**Stored entries:**
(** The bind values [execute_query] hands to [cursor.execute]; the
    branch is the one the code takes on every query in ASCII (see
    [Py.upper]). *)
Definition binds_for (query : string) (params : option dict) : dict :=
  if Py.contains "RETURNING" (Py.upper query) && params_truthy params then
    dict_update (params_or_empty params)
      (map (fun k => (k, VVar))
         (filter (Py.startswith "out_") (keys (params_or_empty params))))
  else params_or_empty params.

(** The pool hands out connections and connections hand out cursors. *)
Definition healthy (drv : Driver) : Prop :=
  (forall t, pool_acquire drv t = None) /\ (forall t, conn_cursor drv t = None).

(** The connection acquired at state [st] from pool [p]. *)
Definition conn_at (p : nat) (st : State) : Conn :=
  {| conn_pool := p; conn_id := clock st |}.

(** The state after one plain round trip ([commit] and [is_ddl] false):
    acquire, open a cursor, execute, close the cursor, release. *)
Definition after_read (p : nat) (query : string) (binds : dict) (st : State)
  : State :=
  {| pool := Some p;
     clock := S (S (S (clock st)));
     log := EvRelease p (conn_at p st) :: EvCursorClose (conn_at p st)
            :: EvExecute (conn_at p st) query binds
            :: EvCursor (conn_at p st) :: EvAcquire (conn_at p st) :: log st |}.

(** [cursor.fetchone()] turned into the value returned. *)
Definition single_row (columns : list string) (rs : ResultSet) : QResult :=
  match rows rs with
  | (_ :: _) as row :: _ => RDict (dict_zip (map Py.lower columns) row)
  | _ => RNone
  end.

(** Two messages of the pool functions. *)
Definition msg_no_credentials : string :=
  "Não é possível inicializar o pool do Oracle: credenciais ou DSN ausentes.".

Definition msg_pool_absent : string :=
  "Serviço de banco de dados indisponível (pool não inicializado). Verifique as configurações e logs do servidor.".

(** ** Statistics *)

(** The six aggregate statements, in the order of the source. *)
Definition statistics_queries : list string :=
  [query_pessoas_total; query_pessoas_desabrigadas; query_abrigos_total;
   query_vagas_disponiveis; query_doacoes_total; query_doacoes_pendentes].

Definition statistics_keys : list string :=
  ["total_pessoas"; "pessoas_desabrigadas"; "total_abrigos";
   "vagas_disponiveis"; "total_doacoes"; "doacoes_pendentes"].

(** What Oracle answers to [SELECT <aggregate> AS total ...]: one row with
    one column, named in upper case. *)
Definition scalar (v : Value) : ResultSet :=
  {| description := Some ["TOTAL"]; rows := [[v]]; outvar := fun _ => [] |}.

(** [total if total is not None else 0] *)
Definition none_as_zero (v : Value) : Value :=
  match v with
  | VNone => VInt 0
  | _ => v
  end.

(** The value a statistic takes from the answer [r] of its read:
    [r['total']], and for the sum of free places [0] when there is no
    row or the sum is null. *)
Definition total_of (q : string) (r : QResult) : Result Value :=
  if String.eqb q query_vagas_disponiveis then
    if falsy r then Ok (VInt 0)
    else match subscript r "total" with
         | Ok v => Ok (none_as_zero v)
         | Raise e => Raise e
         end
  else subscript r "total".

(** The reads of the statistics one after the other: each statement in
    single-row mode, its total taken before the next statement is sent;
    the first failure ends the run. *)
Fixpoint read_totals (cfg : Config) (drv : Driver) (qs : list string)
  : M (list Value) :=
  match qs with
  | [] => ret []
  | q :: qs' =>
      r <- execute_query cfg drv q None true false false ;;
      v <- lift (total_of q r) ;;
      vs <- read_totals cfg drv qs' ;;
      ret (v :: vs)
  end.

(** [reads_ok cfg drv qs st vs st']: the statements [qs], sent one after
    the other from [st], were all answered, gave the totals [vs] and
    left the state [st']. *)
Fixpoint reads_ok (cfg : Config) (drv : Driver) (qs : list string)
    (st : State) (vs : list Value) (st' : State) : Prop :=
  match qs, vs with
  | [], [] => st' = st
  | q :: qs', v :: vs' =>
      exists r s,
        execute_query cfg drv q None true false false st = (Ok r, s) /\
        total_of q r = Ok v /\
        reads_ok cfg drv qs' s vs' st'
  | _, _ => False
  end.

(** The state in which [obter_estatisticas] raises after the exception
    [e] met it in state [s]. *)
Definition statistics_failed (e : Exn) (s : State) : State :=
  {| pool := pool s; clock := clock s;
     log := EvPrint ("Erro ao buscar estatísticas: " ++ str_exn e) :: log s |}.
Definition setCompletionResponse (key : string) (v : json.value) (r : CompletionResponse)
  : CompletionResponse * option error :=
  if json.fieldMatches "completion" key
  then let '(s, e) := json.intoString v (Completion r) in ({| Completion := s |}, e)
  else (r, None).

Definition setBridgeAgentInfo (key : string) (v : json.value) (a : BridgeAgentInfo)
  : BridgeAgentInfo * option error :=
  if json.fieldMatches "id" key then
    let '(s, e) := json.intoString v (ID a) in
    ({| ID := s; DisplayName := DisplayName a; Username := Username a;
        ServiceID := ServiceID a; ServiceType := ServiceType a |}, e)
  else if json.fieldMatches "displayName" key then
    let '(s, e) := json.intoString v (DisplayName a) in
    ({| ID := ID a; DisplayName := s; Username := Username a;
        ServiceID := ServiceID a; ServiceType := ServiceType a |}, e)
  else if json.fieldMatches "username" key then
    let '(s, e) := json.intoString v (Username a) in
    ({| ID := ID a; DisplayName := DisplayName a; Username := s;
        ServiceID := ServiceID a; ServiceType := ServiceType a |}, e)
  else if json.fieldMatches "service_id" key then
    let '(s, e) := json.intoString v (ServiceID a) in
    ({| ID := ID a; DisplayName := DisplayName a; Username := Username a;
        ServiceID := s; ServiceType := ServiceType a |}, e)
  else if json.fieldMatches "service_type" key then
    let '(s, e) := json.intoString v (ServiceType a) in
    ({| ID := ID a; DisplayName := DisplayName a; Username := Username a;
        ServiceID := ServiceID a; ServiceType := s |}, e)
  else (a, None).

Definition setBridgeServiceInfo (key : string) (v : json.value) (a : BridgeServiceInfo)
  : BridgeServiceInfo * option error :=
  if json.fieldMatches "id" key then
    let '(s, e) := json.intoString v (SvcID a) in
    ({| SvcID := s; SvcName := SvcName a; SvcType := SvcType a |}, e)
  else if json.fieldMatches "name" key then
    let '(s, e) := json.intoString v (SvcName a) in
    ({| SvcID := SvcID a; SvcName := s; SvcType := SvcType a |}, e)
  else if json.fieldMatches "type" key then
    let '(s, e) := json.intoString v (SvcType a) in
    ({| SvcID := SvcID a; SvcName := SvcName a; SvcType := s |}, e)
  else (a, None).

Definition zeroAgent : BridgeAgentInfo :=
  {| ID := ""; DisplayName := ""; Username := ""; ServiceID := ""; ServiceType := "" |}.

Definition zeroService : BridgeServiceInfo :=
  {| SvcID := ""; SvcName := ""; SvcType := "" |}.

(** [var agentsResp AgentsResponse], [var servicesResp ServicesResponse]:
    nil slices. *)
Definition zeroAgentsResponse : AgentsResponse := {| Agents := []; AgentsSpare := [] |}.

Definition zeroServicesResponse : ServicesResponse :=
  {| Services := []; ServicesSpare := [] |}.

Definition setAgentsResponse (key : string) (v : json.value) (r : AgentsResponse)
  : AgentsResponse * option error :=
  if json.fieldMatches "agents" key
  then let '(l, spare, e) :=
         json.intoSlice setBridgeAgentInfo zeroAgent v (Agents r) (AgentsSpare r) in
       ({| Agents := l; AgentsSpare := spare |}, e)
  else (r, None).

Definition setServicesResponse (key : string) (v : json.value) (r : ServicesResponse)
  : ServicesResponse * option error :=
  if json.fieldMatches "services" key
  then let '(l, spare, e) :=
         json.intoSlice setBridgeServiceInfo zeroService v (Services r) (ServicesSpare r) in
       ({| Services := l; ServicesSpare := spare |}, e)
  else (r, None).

---

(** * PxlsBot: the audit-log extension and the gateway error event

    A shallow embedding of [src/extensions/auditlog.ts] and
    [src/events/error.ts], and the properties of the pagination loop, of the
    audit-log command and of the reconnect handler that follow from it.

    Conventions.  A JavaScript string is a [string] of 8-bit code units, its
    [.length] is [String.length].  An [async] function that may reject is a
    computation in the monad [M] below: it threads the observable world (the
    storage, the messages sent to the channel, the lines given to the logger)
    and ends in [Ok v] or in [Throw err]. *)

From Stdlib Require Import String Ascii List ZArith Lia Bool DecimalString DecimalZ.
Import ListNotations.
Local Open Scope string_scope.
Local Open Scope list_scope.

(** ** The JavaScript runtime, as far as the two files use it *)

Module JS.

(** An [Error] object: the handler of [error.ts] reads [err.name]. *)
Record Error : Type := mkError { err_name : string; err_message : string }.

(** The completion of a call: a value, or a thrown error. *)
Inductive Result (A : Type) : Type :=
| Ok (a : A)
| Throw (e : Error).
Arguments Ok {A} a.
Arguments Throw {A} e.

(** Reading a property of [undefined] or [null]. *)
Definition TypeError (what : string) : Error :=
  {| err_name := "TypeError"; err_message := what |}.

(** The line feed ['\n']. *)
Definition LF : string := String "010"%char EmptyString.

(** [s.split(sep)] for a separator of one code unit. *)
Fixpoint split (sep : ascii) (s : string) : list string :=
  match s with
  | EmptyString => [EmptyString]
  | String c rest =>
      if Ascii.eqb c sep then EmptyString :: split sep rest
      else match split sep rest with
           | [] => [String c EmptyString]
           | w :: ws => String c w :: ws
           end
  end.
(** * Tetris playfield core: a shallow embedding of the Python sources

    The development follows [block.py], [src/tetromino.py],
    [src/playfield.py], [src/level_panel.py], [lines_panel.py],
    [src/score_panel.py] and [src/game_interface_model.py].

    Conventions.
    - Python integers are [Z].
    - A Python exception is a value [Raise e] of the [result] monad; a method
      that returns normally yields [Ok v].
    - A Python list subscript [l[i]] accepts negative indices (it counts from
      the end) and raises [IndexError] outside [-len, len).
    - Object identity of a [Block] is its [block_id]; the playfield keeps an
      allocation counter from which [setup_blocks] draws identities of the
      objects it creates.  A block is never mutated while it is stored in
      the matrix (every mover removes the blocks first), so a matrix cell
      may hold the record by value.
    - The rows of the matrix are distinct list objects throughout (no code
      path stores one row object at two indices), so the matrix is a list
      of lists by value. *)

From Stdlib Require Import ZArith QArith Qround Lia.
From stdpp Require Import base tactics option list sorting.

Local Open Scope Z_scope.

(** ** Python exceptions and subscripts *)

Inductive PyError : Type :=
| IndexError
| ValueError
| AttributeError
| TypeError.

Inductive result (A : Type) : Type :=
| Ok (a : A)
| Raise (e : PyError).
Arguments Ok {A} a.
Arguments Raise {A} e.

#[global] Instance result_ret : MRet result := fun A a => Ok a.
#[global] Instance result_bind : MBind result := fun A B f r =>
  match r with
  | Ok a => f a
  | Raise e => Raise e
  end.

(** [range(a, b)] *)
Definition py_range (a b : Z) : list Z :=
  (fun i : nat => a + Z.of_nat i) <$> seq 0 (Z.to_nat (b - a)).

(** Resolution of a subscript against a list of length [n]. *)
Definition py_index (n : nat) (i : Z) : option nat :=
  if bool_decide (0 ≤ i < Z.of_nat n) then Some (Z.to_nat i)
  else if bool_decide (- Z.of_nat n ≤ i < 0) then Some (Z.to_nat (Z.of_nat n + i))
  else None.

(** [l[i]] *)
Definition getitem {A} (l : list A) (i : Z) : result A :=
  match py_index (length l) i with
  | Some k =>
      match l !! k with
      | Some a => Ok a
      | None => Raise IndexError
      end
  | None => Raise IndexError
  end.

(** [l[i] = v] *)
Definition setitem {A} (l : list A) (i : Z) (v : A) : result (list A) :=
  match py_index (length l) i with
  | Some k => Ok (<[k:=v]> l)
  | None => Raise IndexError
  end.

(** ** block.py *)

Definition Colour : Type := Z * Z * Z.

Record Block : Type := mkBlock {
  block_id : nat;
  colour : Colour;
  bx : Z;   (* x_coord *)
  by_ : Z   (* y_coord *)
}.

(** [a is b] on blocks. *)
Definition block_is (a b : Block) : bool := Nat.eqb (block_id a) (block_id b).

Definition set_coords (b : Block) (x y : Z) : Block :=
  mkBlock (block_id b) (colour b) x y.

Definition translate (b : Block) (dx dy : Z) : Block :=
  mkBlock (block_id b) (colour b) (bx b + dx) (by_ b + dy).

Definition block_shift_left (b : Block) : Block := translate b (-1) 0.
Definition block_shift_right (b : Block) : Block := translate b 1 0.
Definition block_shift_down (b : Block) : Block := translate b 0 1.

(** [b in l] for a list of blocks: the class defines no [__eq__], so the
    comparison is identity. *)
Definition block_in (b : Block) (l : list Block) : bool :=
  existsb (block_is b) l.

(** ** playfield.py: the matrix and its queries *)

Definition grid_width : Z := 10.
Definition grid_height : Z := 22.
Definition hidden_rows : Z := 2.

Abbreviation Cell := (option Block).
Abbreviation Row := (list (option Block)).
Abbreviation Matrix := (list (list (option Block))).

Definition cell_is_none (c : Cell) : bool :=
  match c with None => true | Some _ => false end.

==

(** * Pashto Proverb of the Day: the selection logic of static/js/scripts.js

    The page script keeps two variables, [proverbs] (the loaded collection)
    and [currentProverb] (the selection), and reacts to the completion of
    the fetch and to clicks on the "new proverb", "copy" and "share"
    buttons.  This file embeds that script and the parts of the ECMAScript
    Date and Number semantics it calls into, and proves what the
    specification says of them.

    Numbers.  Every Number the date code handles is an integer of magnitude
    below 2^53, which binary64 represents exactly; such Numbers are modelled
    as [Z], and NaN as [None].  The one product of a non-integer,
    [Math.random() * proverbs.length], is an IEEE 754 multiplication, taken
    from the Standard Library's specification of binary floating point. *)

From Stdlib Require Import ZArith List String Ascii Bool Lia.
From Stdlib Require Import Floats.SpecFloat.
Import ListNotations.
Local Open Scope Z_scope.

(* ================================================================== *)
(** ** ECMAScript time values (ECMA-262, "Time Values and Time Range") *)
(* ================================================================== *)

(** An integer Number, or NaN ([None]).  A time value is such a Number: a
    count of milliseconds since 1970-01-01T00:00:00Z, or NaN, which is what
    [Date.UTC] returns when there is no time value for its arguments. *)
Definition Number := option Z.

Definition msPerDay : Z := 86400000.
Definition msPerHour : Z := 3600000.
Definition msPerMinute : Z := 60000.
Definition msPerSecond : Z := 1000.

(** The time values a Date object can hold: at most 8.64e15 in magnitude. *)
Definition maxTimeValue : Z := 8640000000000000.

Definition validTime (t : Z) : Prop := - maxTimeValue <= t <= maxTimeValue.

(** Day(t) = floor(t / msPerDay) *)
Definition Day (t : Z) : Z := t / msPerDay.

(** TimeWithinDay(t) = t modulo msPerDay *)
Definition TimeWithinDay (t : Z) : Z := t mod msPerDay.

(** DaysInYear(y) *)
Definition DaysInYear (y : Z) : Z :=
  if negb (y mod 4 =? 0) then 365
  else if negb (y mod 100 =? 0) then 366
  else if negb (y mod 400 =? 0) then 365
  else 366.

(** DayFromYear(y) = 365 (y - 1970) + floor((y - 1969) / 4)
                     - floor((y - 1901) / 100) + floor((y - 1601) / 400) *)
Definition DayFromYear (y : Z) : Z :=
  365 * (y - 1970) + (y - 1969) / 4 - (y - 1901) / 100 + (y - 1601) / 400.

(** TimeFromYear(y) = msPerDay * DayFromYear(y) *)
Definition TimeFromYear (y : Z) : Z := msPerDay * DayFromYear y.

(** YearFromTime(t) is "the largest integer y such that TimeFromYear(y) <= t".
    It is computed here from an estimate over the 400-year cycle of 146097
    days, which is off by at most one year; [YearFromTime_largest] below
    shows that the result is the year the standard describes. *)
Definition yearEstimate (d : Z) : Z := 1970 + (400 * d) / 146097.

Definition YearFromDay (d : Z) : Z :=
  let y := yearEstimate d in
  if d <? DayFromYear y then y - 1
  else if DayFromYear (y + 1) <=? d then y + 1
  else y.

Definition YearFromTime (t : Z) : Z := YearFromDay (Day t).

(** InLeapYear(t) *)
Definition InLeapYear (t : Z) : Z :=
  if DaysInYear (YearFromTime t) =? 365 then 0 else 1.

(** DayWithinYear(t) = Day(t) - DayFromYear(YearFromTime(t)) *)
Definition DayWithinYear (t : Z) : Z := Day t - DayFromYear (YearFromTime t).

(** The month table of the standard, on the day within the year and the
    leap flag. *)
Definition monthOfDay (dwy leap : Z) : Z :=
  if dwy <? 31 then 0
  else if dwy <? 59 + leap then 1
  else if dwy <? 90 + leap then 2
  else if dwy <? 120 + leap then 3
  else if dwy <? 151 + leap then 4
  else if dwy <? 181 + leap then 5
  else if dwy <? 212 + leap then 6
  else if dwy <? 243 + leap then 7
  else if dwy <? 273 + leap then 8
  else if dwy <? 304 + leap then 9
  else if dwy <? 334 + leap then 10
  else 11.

**WORK INSTRUCTIONS:** Out of the data above, transcribe exactly and only the lines starting with the line that has "(** The bind" and going on through the line that has "Definition msg_pool_absent : string", both included.

**EXERCISE OUTPUT:**
(** The bind values [execute_query] hands to [cursor.execute]; the
    branch is the one the code takes on every query in ASCII (see
    [Py.upper]). *)
Definition binds_for (query : string) (params : option dict) : dict :=
  if Py.contains "RETURNING" (Py.upper query) && params_truthy params then
    dict_update (params_or_empty params)
      (map (fun k => (k, VVar))
         (filter (Py.startswith "out_") (keys (params_or_empty params))))
  else params_or_empty params.

(** The pool hands out connections and connections hand out cursors. *)
Definition healthy (drv : Driver) : Prop :=
  (forall t, pool_acquire drv t = None) /\ (forall t, conn_cursor drv t = None).

(** The connection acquired at state [st] from pool [p]. *)
Definition conn_at (p : nat) (st : State) : Conn :=
  {| conn_pool := p; conn_id := clock st |}.

(** The state after one plain round trip ([commit] and [is_ddl] false):
    acquire, open a cursor, execute, close the cursor, release. *)
Definition after_read (p : nat) (query : string) (binds : dict) (st : State)
  : State :=
  {| pool := Some p;
     clock := S (S (S (clock st)));
     log := EvRelease p (conn_at p st) :: EvCursorClose (conn_at p st)
            :: EvExecute (conn_at p st) query binds
            :: EvCursor (conn_at p st) :: EvAcquire (conn_at p st) :: log st |}.

(** [cursor.fetchone()] turned into the value returned. *)
Definition single_row (columns : list string) (rs : ResultSet) : QResult :=
  match rows rs with
  | (_ :: _) as row :: _ => RDict (dict_zip (map Py.lower columns) row)
  | _ => RNone
  end.

(** Two messages of the pool functions. *)
Definition msg_no_credentials : string :=
  "Não é possível inicializar o pool do Oracle: credenciais ou DSN ausentes.".

Definition msg_pool_absent : string :=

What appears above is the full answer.